The index covers 33 diseases, including maternal conditions and neonatal infections. The top 10 companies in ‘Access to Medicine Index’ ranking for 2012 are as follows:

No. Company

Index
1. GlaxoSmithKline plc 3.8
2. Johnson & Johnson 3.6
3. Sanofi 3.2
4. Merck & Co. Inc. 3.1
5. Gilead Sciences 3.0
6. Novo Nordisk A/S 3.0
7. Novartis AG 2.9
8. Merck KGaA 2.5
9. Bayer AG 2.4
10. Roche Holding Ltd. 2.3

Source: http;//www.accesstomedicineindex.org/ranking

How high is really the high R&D cost?

A recent article published this month raises some interesting points on this subject, which I am quoting below:

  • No direct and transparent details are available from the industry for public scrutiny on the total cost of innovation.
  • What one does have access to are studies on the issue funded by pharmaceutical MNCs themselves.
  • For most NCEs, public-funded programs in the U.S largely invest in drug discovery.
  • In industry sponsored studies there is lack of transparency on the real costs of drug research and development.
  • Various tax benefits allowed under U.S. law are also ignored by industry studies.
  • Researching new drugs gives one Tax breaks to the extent of 50 per cent in the U.S. If one researches and markets an orphan drug for rare diseases, again, tax breaks are available to the tune of half the expenditure.

Further, a 2011 study by Donald W. Light and Rebecca Warburton published by the London School of Economics and Political Science indicates, “based on independent sources and reasonable arguments, one can conclude that R&D costs companies a median of US$ 43.4 million per new drug.”

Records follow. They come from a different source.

(* ===== verification/ExecutionModel.v ===== *)
(** The execution model of [src/execution/model.py]: from a signal, a market
    snapshot and a spread state to the expected entry, slippage, time to live and
    fill style, with a seeded human delay and a metrics record. *)

From S2P Require Import Prelude PyFloat PyVal PyEnv.

Local Open Scope Z_scope.
Local Open Scope py_scope.

Definition ExecutionConfigError (msg : string) : exn := OtherError "ExecutionConfigError" msg.
Definition ExecutionRuleViolationError (msg : string) : exn := OtherError "ExecutionRuleViolationError" msg.
Definition ExecutionModelInputError (msg : string) : exn := OtherError "ExecutionModelInputError" msg.

(** * Values *)

Record ExecutionAdjustments := Adjustments {
  expected_entry : option float; expected_slippage : option float; ttl_seconds : Z; fill_style : string; fill_policy : string;
  mode_label : string; drift_guard_r : option float }.

(** The context of a run: nothing, a mapping or an object; the attributes of its
    determinism object. *)
Record ModeContext := Ctx { ctx_is_map : bool; ctx_fields : dict; ctx_determinism : dict }.

(** A spread state: nothing, a mapping, an object with a state, or a plain value. *)
Inductive SpreadArg := SpreadNone | SpreadMap (d : dict) | SpreadObj (state : pyval) | SpreadVal (v : pyval).

Definition MODE_LABELS : list (string * string) :=
  [("market", "Market (IOC)"); ("marketable_limit", "Marketable Limit"); ("limit_requote", "Limit (Requote)")].
Definition SPREAD_TTL_BUCKET : list (string * string) := [("normal", "base"); ("watch", "fast_path"); ("cooldown", "slow_path")].
Lemma latest_entries_dicts l m : ∃ m', latest_entries (map VDict l) m = Ok m' ∧ (NoDup (keys m) → NoDup (keys m')) ∧
  (∀ id, dlookup id m' = last_entry id l (dlookup id m)) ∧ (∀ id e, (id, e) ∈ m' → (id, e) ∈ m ∨ e ∈ l).
Proof.
  revert m. induction l as [|x l IH]; intros m; cbn [map latest_entries]; [exists m; naive_solver|].
  destruct (truthy (dget "job_id" x)) eqn:Et; cbn [last_entry]; rewrite Et.
  2: { destruct (IH m) as (m' & E & Hn & Hl & Hin). exists m'. split_and!; [done|done| |].
       - intros id. by rewrite Hl.
       - intros id e He. destruct (Hin id e He); [by left|right; by constructor]. }
  destruct (IH (dset (py_str (dget "job_id" x)) x m)) as (m' & E & Hn & Hl & Hin). exists m'. split_and!; [done| | |].
  - intros Hm. apply Hn. by apply NoDup_dset.
  - intros id. rewrite Hl. f_equal. cbn. destruct (String.eqb (py_str (dget "job_id" x)) id) eqn:Ei; to_props.
    + by rewrite <- Ei, dlookup_dset_eq.
    + by rewrite dlookup_dset_ne.
  - intros id e He. destruct (Hin id e He) as [Hd|]; [|right; by constructor]. apply elem_of_dset in Hd as [[-> ->]|Hd]; [right; constructor|by left].
Qed.

(** * What becomes of a job *)

(** What a job came to: the state, retries and the two records of it. *)
Record Outcome := MkOutcome { o_job : ResyncJob; o_status : string; o_retries : Z; o_entry : dict; o_result : dict }.

(** The records of an outcome agree with it and with each other. *)
Definition consistent (o : Outcome) : Prop :=
  o_status o ∈ ["completed"; "failed"; "manual_csv_required"] ∧
  (∃ ts used n error, o_entry o = update_fields ts (o_job o) (o_status o) (Some (o_retries o)) ++ update_extra used n error) ∧
  (∃ mid, o_result o = result_fields (o_job o) (o_status o) mid).

Definition live (jobs : list ResyncJob) : list ResyncJob := List.filter (λ j, negb (String.eqb (job_id j) "")) jobs.
Definition count_status (st : string) (os : list Outcome) : Z := Z.of_nat (length (List.filter (λ o, String.eqb (o_status o) st) os)).
Definition manual_work (os : list Outcome) : Z :=
  foldr Z.add 0 (map (λ o, if String.eqb (o_status o) "completed" then 0 else Z.of_nat (length (symbols (o_job o)))) os).

(** The summary after the outcomes [os]. *)
Definition accounts (x x' : Summary) (os : list Outcome) : Prop :=
  results x' = results x ++ map o_result os ∧ jobs_completed x' = jobs_completed x + count_status "completed" os ∧
  jobs_failed x' = jobs_failed x + count_status "failed" os ∧ manual_csv_enqueued x' = manual_csv_enqueued x + manual_work os.

Definition queued (os : list Outcome) (f f' : file) : Prop :=
  file_lines f' = file_lines f ++ map (λ o, LJson (VDict (o_entry o))) os.

Section outcomes.
Context `{Env}.
Variable perf_at : nat → float.
Variable build_handlers : string → string → handlers.
Variables priorities_doc config_doc profiles_doc : document.
Variables (warn breach : float) (bar_ready : string).
Abbreviation run_job := (process_job perf_at build_handlers priorities_doc config_doc profiles_doc warn breach bar_ready).
Abbreviation run_list := (process_list perf_at build_handlers priorities_doc config_doc profiles_doc warn breach bar_ready).

(** Steps that leave the queue file alone. *)
Definition keeps_queue {A} (m : M Resync A) : Prop := ∀ s, queue_file (m s).2 = queue_file s.

Lemma keeps_zoom {A} (m : M Ingestion A) : keeps_queue (in_ingestion m).
Proof. intros s. unfold in_ingestion. by rewrite zoom_run. Qed.

Lemma enqueue_manual_run j s : ∃ s', enqueue_manual_csv_jobs j s = (Ok (Z.of_nat (length (symbols j))), s') ∧ queue_file s' = queue_file s.
Proof.
  unfold enqueue_manual_csv_jobs. rewrite bind_run.
  assert (∀ l s, ∃ s', for_each (λ symbol, ts ← utcnow_iso; _ ← append_jsonl DEFAULT_MANUAL_CSV_JOBS_LOG (VDict (manual_job ts j symbol));
    append_ops_worklog "manual_csv_enqueue" (manual_job ts j symbol)) l s = (Ok tt, s') ∧ queue_file s' = queue_file s) as Hl.
  { induction l as [|x l IH]; intros t; cbn [for_each]; [by exists t|]. rewrite bind_run.
    destruct (IH ((ts ← utcnow_iso; _ ← append_jsonl DEFAULT_MANUAL_CSV_JOBS_LOG (VDict (manual_job ts j x));
      append_ops_worklog "manual_csv_enqueue" (manual_job ts j x)) t).2) as (s' & E & Hq). exists s'.
    split; [exact E|by rewrite Hq]. }
  destruct (Hl (symbols j) s) as (s' & -> & Hq). by exists s'.
Qed.

Lemma append_update_run j st used n error retries s : ∃ ts s', append_queue_update j st used n error retries s = (Ok tt, s') ∧
  queue_file s' = Some (file_lines (queue_file s) ++ [LJson (VDict (update_fields ts j st retries ++ update_extra used n error))]).
Proof. by eexists _, _. Qed.

(** One job of a run that is not dry: it is skipped, settled with one entry and one
    result, or the run ends with an error that is none of a backfill. *)
Lemma process_job_spec p j x s : dry_run p = false → ∃ out s', run_job p j x s = (out, s') ∧
  match out with
  | Ok x' => ∃ os, map o_job os = live [j] ∧ Forall consistent os ∧ accounts x x' os ∧ queued os (queue_file s) (queue_file s')
  | Raise e => backfill_error e = None ∧ queue_file s' = queue_file s
  end.
Proof.
  intros Hd. unfold process_job, live. cbn [List.filter]. destruct (String.eqb (job_id j) "") eqn:Ej; cbn [negb].
  { exists (Ok x), s. split; [done|]. exists []. split_and!; try done; unfold accounts, queued, count_status; cbn; rewrite ?app_nil_r; [|done].
    split_and!; lia || done. }
  rewrite Hd. destruct (manual_csv_required j) eqn:Em.
  - rewrite bind_run. destruct (enqueue_manual_run j s) as (s1 & -> & Hq1). rewrite bind_run.
    destruct (append_update_run j "manual_csv_required" None None None None s1) as (ts & s2 & -> & Hq2). eexists _, s2. split; [reflexivity|].
    exists [MkOutcome j "manual_csv_required" (job_retry_count j)
      (update_fields ts j "manual_csv_required" None ++ update_extra None None None) (result_fields j "manual_csv_required" [])].
    split_and!; [done| |unfold accounts, count_status; cbn; split_and!; lia || done|unfold queued; by rewrite Hq2, Hq1].
    constructor; [|done]. split_and!; [set_solver|by exists ts, None, None, None|by exists []].
  - unfold run_backfill. rewrite bind_run. unfold attempt.
    pose proof (keeps_zoom (backfill_job perf_at build_handlers priorities_doc config_doc profiles_doc warn breach bar_ready p j) s) as Hq0.
    destruct (in_ingestion _ s) as [[r|e] s0]; cbn [fst snd] in *.
    + rewrite bind_run.
      destruct (append_update_run j "completed" (provider_used r) (Some (Z.of_nat (length (concat (map bars (r_frames r)))))) None (Some (retry_count r)) s0)
        as (ts & s2 & -> & Hq2). eexists _, s2. split; [reflexivity|]. rewrite Hq0 in Hq2.
      eexists [MkOutcome j "completed" (retry_count r) _ (result_fields j "completed" _)].
      split_and!; [done| |unfold accounts, count_status; split_and!; [reflexivity|cbn; lia..]|unfold queued; by rewrite Hq2].
      constructor; [|done]. split_and!; [set_solver|by eexists _, _, _, _|by eexists _].
    + destruct (backfill_error e) as [msg|] eqn:Ee; [|by exists (Raise e), s0]. rewrite bind_run.
      destruct (enqueue_manual_run j s0) as (s1 & -> & Hq1). rewrite bind_run.
      destruct (append_update_run j "failed" None None (Some msg) (Some (job_retry_count j)) s1) as (ts & s2 & -> & Hq2).
      eexists _, s2. split; [reflexivity|]. rewrite Hq1, Hq0 in Hq2. eexists [MkOutcome j "failed" (job_retry_count j) _ (result_fields j "failed" _)].
      split_and!; [done| |unfold accounts, count_status; split_and!; [reflexivity|cbn; lia..]|unfold queued; by rewrite Hq2].
      constructor; [|done]. split_and!; [set_solver|by eexists _, _, _, _|by eexists _].
Qed.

It is interesting to note, the above cost estimate is a fraction of what is available from the industry source (over US$ 1.2 billion).

An interesting pricing model prescribed:

Another article recently published in the Harvard Business Review (HBR) commented, while pharmaceutical companies reportedly spend billions on research, the actual cost of manufacturing a treatment (such as a pill) is minimal. This cost structure enables pricing flexibility.

The author suggests:

  • Adopt a smarter pricing model, where a company can charge the highest price that each customer is willing to pay.
  • To implement smarter pricing that saves more lives, and brings in more revenue, the pharmaceutical industry should create a straightforward grid that specifies the annual maximum a patient should pay out of pocket on drug expenses.
  • Key variables that determine this maximum include income, family size, and their other drug costs. Patients can submit this data to a third party agency to avail discounts based on these criteria.

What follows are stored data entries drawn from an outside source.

(* ===== verification/LiquidityMonitor.v ===== *)
(** The liquidity monitor of [src/risk/liquidity_monitor.py]: quotes of several
    sources are kept per symbol for a window of time and summed up in a snapshot,
    whose state goes into the gate file, the event bus and the logs. *)

From S2P Require Import Prelude PyFloat PyVal PyEnv Calendar HealthStore Gate EventBus DataService.

Local Open Scope Z_scope.
Local Open Scope py_scope.

Definition DEFAULT_METRICS_PATH : string := "metrics/liquidity_monitor.jsonl".
Definition DEFAULT_OPS_WORKLOG : string := "ops_worklog.jsonl".
Definition RUNBOOK : string := "docs/runbooks/RUN-LIQ-01.md".

(** * Helpers *)

Definition pip_size (symbol : string) : float :=
  if ends_with "JPY" (upper (replace_char "/" "" symbol)) then of_dec 1 (-2) else of_dec 1 (-4).

Definition percentile (values : list float) (p : Z) : option float :=
  let data := isort fltb values in
  match data with
  | [] => None
  | x :: _ =>
      let n := Z.of_nat (length data) in
      let idx := match fround_int (fmul (fdiv_ieee (of_Z p) (of_Z 100)) (of_Z (n - 1))) with Ok z => z | Raise _ => 0 end in
      Some (nth (Z.to_nat (Z.min (Z.max idx 0) (n - 1))) data x)
  end.
(** * Data *)

Record StressScenario := Scenario { scenario_id : string; kind : string; shock_profile : dict; duration : pyval; confidence_level : option float;
  ref_events : list pyval }.
Record StressInputBundle := Bundle { account_state_snapshot : option string; position_book : option string; signal_history : option string;
  vol_surface : option string; correlation_matrix : option string; margin_schedule : option string }.
Record StressResult := SResult { r_scenario : string; max_drawdown_r : float; net_equity_pct : float; margin_utilization_peak : float;
  r_eff_peak : float; capital_guard_transition : string; kill_switch : option string; board_mode_path : list string; notes : option string }.
Record RiskEnvelope := Envelope { profile : string; generated_at : string; primary_metrics : dict; recommended_thresholds : dict;
  evidence_refs : list string }.
Record StressCampaignResult := Campaign { scenario_results : list StressResult; envelope : RiskEnvelope }.

Definition vtexts (l : list string) : pyval := VList (VStr <$> l).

However, implementability of this model, especially in the Indian scenario, seems to be challenging.

Conclusion:

Despite this gloom and doom, as ‘Access to Medicine Index 2012′ indicates, some pharmaceutical companies do want to become an integral part in finding out a solution to the access problem in general. Though, there are still many more miles to cover, some companies, though small in number, are demonstrably trying to improve access to health care in the developing countries of the world.

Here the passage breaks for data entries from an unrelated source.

(* ===== verification/Bridge.v ===== *)
(** The evidence log of [src/execution/bridge.py]: a metrics record, a report per
    day, and for a breach a health condition and a work-log entry. *)

From S2P Require Import Prelude PyFloat PyVal PyEnv Health.

Local Open Scope Z_scope.
Local Open Scope py_scope.

Definition DEFAULT_METRICS_PATH : string := "metrics/execution_bridge.jsonl".
Definition OPS_WORKLOG_PATH : string := "ops_worklog.jsonl".
Definition LATENCY_WARN_THRESHOLD_MS : float := of_Z 350.
Definition ERROR_RATE_WARN_THRESHOLD : float := of_dec 1 (-2).

Definition ExecutionBridgeLogError (msg : string) : exn := OtherError "ExecutionBridgeLogError" msg.

Record ExecutionBridgeRecord := BridgeRecord { b_timestamp : string; b_mode : string; b_broker : string; b_stage : string; b_session_id : string;
  b_latency_ms : float; b_error_rate : float; b_decision : string; b_notes : option string; b_metrics_path : string; b_report_path : string }.

Definition record_to_mapping (r : ExecutionBridgeRecord) : dict := [
  ("timestamp", VStr (b_timestamp r)); ("mode", VStr (b_mode r)); ("broker", VStr (b_broker r)); ("stage", VStr (b_stage r));
  ("session_id", VStr (b_session_id r)); ("latency_ms", VFloat (b_latency_ms r)); ("error_rate", VFloat (b_error_rate r));
  ("stage_guard_decision", VStr (b_decision r)); ("notes", vopt_str (b_notes r)); ("metrics_path", VStr (b_metrics_path r));
  ("report_path", VStr (b_report_path r))].

(** What is reported. *)
Record Measure := MkMeasure { m_mode : string; m_broker : string; m_stage : string; m_session : string; m_latency : float; m_errors : float;
  m_decision : string; m_notes : option string }.

(** [f"{x:.2%}"]: two decimals of a hundred times the exact value, ties to even. *)
Definition percent2 (x : float) : string :=
  match x with
  | S754_zero s => if s then "-0.00%" else "0.00%"
  | S754_infinity s => if s then "-inf%" else "inf%"
  | S754_nan => "nan%"
  | S754_finite s m e =>
      match fmul x (of_Z 100) with
      | S754_finite _ m' e' =>
          let '(n, d) := ratio_of m' e' in
          let q := div_half_even (n * 100) d in
          (if s then "-" else "") +:+ pretty (q / 100) +:+ "." +:+ pad2 (q mod 100) +:+ "%"
      | S754_zero _ => if s then "-0.00%" else "0.00%"
      | _ => if s then "-inf%" else "inf%"
      end
  end.

Definition metrics_entry (ts : string) (m : Measure) (breach : bool) : dict := [
  ("timestamp", VStr ts); ("mode", VStr (m_mode m)); ("broker", VStr (m_broker m)); ("stage", VStr (m_stage m)); ("session_id", VStr (m_session m));
  ("latency_ms", VFloat (m_latency m)); ("error_rate", VFloat (m_errors m)); ("decision", VStr (m_decision m)); ("notes", vopt_str (m_notes m));
  ("latency_warn_threshold_ms", VFloat LATENCY_WARN_THRESHOLD_MS); ("error_rate_warn_threshold", VFloat ERROR_RATE_WARN_THRESHOLD);
  ("breach", VBool breach)].

Definition report_lines (date : datetime) (ts : string) (m : Measure) : list string := [
  "# Execution Bridge Evidence — " +:+ iso_date date; "";
  "- Generated At: " +:+ ts; "- Mode: " +:+ m_mode m; "- Broker: " +:+ m_broker m; "- StageGuard Stage: " +:+ m_stage m;
  "- Session ID: " +:+ m_session m; ""; "## Metrics"; ""; "- Latency p95 (ms): " +:+ frepr (m_latency m);
  "- Error Rate: " +:+ percent2 (m_errors m); ""; "## StageGuard Exercise"; ""; "- Decision: " +:+ m_decision m;
  "- Notes: " +:+ (default "" (m_notes m) or? "n/a"); ""; "## Actions"; "";
  "- Capture CLI logs and attach to RUN-BROKER-01 evidence bundle.";
  "- Update ops_worklog task `profit_readiness` if latency > 350ms or error_rate > 1%."; ""].

(** The report files by path, and the world. *)
Record Bridge := MkBridge { reports : list (string * list string); bridge_world : world }.

#[export] Instance bridge_has_world : HasWorld Bridge.
Proof. refine {| wget := bridge_world; wset w s := MkBridge (reports s) w |}; by intros; try destruct s. Defined.

Section bridge.
Context `{Env}.

(** The outcome of the next guarded file operation. *)
Definition io_step : M Bridge bool := λ s,
  let w := wget s in (Ok (io_ok_at (w_io w)), wset (World (w_tick w) (w_uuid w) (S (w_io w)) (w_out w)) s).

Definition report_path (date : datetime) : string := "reports/execution/live_bridge_" +:+ yyyymmdd date +:+ ".md".

Definition render_report (ts : string) (m : Measure) (date : datetime) : M Bridge string :=
  ok ← io_step;
  if ok : bool then
    _ ← modify (λ s, MkBridge (dset (report_path date) (report_lines date ts m) (reports s)) (bridge_world s));
    mret (report_path date)
  else raise (ExecutionBridgeLogError "Unable to write report into reports/execution").

(** The condition is raised on a monitor of its own, of which only the event log
    stays. *)
Definition raise_execution_bridge_warning (ts : string) (m : Measure) : M Bridge unit :=
  _ ← zoom (λ _, monitor0 world0) (λ _ s, s) (raise_condition "warn" "execution_bridge_latency"
    (Some ("latency_ms=" +:+ frepr (m_latency m) +:+ ",error_rate=" +:+ frepr (m_errors m))) (Some "runbook:RUN-BROKER-01#bridge_latency") false);
  append_jsonl OPS_WORKLOG_PATH (VDict [("timestamp", VStr ts); ("task", VStr "execution_bridge_latency"); ("mode", VStr (m_mode m));
    ("broker", VStr (m_broker m)); ("stage", VStr (m_stage m)); ("session_id", VStr (m_session m)); ("latency_ms", VFloat (m_latency m));
    ("error_rate", VFloat (m_errors m)); ("decision", VStr (m_decision m)); ("runbook_ref", VStr "RUN-BROKER-01")]).

Definition log_execution_bridge (m : Measure) (date : option datetime) : M Bridge ExecutionBridgeRecord :=
  ts ← utcnow_iso;
  let breach := fgtb (m_latency m) LATENCY_WARN_THRESHOLD_MS || fgtb (m_errors m) ERROR_RATE_WARN_THRESHOLD in
  ok ← try_append_jsonl DEFAULT_METRICS_PATH (VDict (metrics_entry ts m breach));
  if ok : bool then
    date ← (match date with Some d => mret d | None => now_utc end);
    path ← render_report ts m date;
    _ ← when breach (raise_execution_bridge_warning ts m);
    mret (BridgeRecord ts (m_mode m) (m_broker m) (m_stage m) (m_session m) (m_latency m) (m_errors m) (m_decision m) (m_notes m)
      DEFAULT_METRICS_PATH path)
  else raise (ExecutionBridgeLogError ("Unable to append metrics to " +:+ DEFAULT_METRICS_PATH)).

(** * What is logged *)

(** The records on a path. *)
Definition on_path (path : string) (s : Bridge) : list pyval := map snd (List.filter (λ r : string * pyval, String.eqb r.1 path) (w_out (bridge_world s))).

Definition breach_of (m : Measure) : bool := fgtb (m_latency m) LATENCY_WARN_THRESHOLD_MS || fgtb (m_errors m) ERROR_RATE_WARN_THRESHOLD.

Lemma on_path_app path w w' l : w_out (bridge_world w') = w_out (bridge_world w) ++ l →
  on_path path w' = on_path path w ++ map snd (List.filter (λ r : string * pyval, String.eqb r.1 path) l).
Proof. intros E. unfold on_path. by rewrite E, List.filter_app, map_app. Qed.

Lemma warning_run ts m s : ∃ l x s', raise_execution_bridge_warning ts m s = (Ok tt, s') ∧ reports s' = reports s ∧
  w_out (bridge_world s') = w_out (bridge_world s) ++ l ++ [(OPS_WORKLOG_PATH, x)] ∧ Forall (λ r, r.1 = DEFAULT_HEALTH_EVENT_LOG) l.
Proof.
  unfold raise_execution_bridge_warning. rewrite bind_run, zoom_run.
  match goal with |- context [raise_condition ?l ?a ?b ?c ?e ?t] =>
    assert (∃ t' l', raise_condition l a b c e t = (Ok tt, t') ∧ w_out (hm_world t') = w_out (hm_world t) ++ l' ∧
      Forall (λ r, r.1 = DEFAULT_HEALTH_EVENT_LOG) l') as (t' & l' & -> & Hw & Hl) end.
  { unfold raise_condition, emit_health_event, now_utc, try_append_jsonl, gets, modify, mbind, M_bind. cbn -[merge_status map_level].
    destruct (io_ok_at _); eexists _, _; (split; [reflexivity|]); cbn; [split; [reflexivity|by repeat constructor]|].
    split; [by rewrite app_nil_r|constructor]. }
  cbn [fst snd]. exists l', (VDict [("timestamp", VStr ts); ("task", VStr "execution_bridge_latency"); ("mode", VStr (m_mode m));
    ("broker", VStr (m_broker m)); ("stage", VStr (m_stage m)); ("session_id", VStr (m_session m)); ("latency_ms", VFloat (m_latency m));
    ("error_rate", VFloat (m_errors m)); ("decision", VStr (m_decision m)); ("runbook_ref", VStr "RUN-BROKER-01")]).
  eexists. split; [reflexivity|]. split; [done|]. split; [|done]. cbn in *. by rewrite Hw, <- (assoc_L (++)).
Qed.

Lemma try_append_run path v s : ∃ ok s', try_append_jsonl path v s = (Ok ok, s') ∧ reports s' = reports s ∧
  w_out (bridge_world s') = w_out (bridge_world s) ++ if ok then [(path, v)] else [].
Proof. unfold try_append_jsonl. destruct (io_ok_at _); eexists _, _; (split; [reflexivity|]); cbn; by rewrite ?app_nil_r. Qed.

Lemma io_step_run s : ∃ ok s', io_step s = (Ok ok, s') ∧ reports s' = reports s ∧ w_out (bridge_world s') = w_out (bridge_world s).
Proof. by eexists _, _. Qed.

(** A measure is refused with at most its metrics record written, or it is logged:
    one metrics record, the report of its day, and one work-log entry exactly when
    the latency is above 350 ms or the error rate above one percent. *)
Theorem log_is_complete m date s :
  (∃ msg s', log_execution_bridge m date s = (Raise (ExecutionBridgeLogError msg), s') ∧ reports s' = reports s ∧
    on_path OPS_WORKLOG_PATH s' = on_path OPS_WORKLOG_PATH s) ∨
  (∃ r s' ts, log_execution_bridge m date s = (Ok r, s') ∧
    on_path DEFAULT_METRICS_PATH s' = on_path DEFAULT_METRICS_PATH s ++ [VDict (metrics_entry ts m (breach_of m))] ∧
    (∃ d, dlookup (b_report_path r) (reports s') = Some (report_lines d ts m)) ∧
    length (on_path OPS_WORKLOG_PATH s') = (length (on_path OPS_WORKLOG_PATH s) + (if breach_of m then 1 else 0))%nat).
Proof.
  unfold log_execution_bridge. rewrite bind_run. unfold utcnow_iso. rewrite bind_run. cbn [now_utc mret M_ret].
  match goal with |- context [(_ ≫= _) ?t] => set (s0 := t) end. set (ts := iso_z _). fold (breach_of m). rewrite bind_run.
  destruct (try_append_run DEFAULT_METRICS_PATH (VDict (metrics_entry ts m (breach_of m))) s0) as (ok & s1 & -> & Hr1 & Hw1).
  change (reports s0) with (reports s) in Hr1. change (w_out (bridge_world s0)) with (w_out (bridge_world s)) in Hw1. clearbody ts s0.
  destruct ok; [|left; eexists _, s1; split; [reflexivity|]; unfold on_path; by rewrite Hr1, Hw1, app_nil_r].
  rewrite bind_run.
  assert (∃ d s2, match date with Some d => mret d | None => now_utc end s1 = (Ok d, s2) ∧ reports s2 = reports s1 ∧
    w_out (bridge_world s2) = w_out (bridge_world s1)) as (d & s2 & -> & Hr2 & Hw2) by (destruct date as [d|]; by eexists _, _).
  rewrite bind_run. unfold render_report. rewrite bind_run. destruct (io_step_run s2) as (ok & s2' & -> & Hr2' & Hw2').
  destruct ok.
  2: { left. eexists _, s2'. split; [reflexivity|]. split; [congruence|]. unfold on_path. by rewrite Hw2', Hw2, Hw1, List.filter_app, app_nil_r. }
  right. rewrite bind_run. cbn [modify mret M_ret]. rewrite bind_run. match goal with |- context [when _ _ ?t] => set (s3 := t) end.
  assert (w_out (bridge_world s3) = w_out (bridge_world s1) ∧ dlookup (report_path d) (reports s3) = Some (report_lines d ts m)) as [Hw3 Hr3].
  { cbn. split; [congruence|]. by rewrite dlookup_dset_eq. }
  clearbody s3. rewrite Hw1 in Hw3. destruct (breach_of m) eqn:Eb; cbn [when].
  - destruct (warning_run ts m s3) as (l & x & s4 & -> & Hr4 & Hw4 & Hl). eexists _, s4, ts. split; [reflexivity|]. rewrite Hw3, <- (assoc_L (++)) in Hw4.
    assert (∀ p, p ≠ DEFAULT_HEALTH_EVENT_LOG → List.filter (λ r : string * pyval, String.eqb r.1 p) l = []) as Hp.
    { intros p Hp. clear -Hl Hp. induction Hl as [|[k v] l Hk Hl IH]; [done|]. cbn in *. subst k. by rewrite (proj2 (String.eqb_neq _ _)). }
    rewrite (on_path_app DEFAULT_METRICS_PATH _ _ _ Hw4), (on_path_app OPS_WORKLOG_PATH _ _ _ Hw4). cbn [List.filter fst].
    rewrite !List.filter_app, !Hp by done. cbn. split_and!; [done|exists d; by rewrite Hr4|]. by rewrite length_app.
  - exists (BridgeRecord ts (m_mode m) (m_broker m) (m_stage m) (m_session m) (m_latency m) (m_errors m) (m_decision m) (m_notes m)
      DEFAULT_METRICS_PATH (report_path d)), s3, ts. split; [done|].
    rewrite (on_path_app DEFAULT_METRICS_PATH _ _ _ Hw3), (on_path_app OPS_WORKLOG_PATH _ _ _ Hw3). cbn.
    split_and!; [done|by exists d|]. by rewrite app_nil_r, Nat.add_0_r.
Qed.
End bridge.

(** A second report of a day replaces the first one. *)
Definition sample_measure (latency : Z) : Measure := MkMeasure "live" "mt5" "tiny_live" "S1" (of_Z latency) fzero "promote" None.
Definition sample_day : option datetime := Some (DateTime 2026 3 20 0 0 0 0 None).
Example second_report_replaces : let _ := sample_env in
  length (reports (log_execution_bridge (sample_measure 20) sample_day (log_execution_bridge (sample_measure 900) sample_day (MkBridge [] world0)).2).2) = 1%nat.
Proof. vm_compute. reflexivity. Qed.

Rising prices of new drugs in general and for dreaded disease like cancer and other rare disorders in particular have now started reaching a crescendo, not just India, but in many other countries across the world and in various forms. Probably due to this reason, currently in Europe, regulators tend to be depending more and more in the concept of cost to efficacy ratios for new drugs.

It is interesting to note, the world is witnessing for the first time and that too in the developed world that a large number of specialist doctors are protesting against this trend, unitedly and with strong words.

The anatomy of initial phase of this groundswell, many would tend to believe, signals ushering in a new era of checks and balances to set right ‘astronomical, unsustainable and immoral new drug prices’ in the patients’ fights especially against dreaded diseases, the world over.

By: Tapan J. Ray

Disclaimer: The views/opinions expressed in this article are entirely my own, written in my individual and personal capacity. I do not represent any other person or organization for this opinion.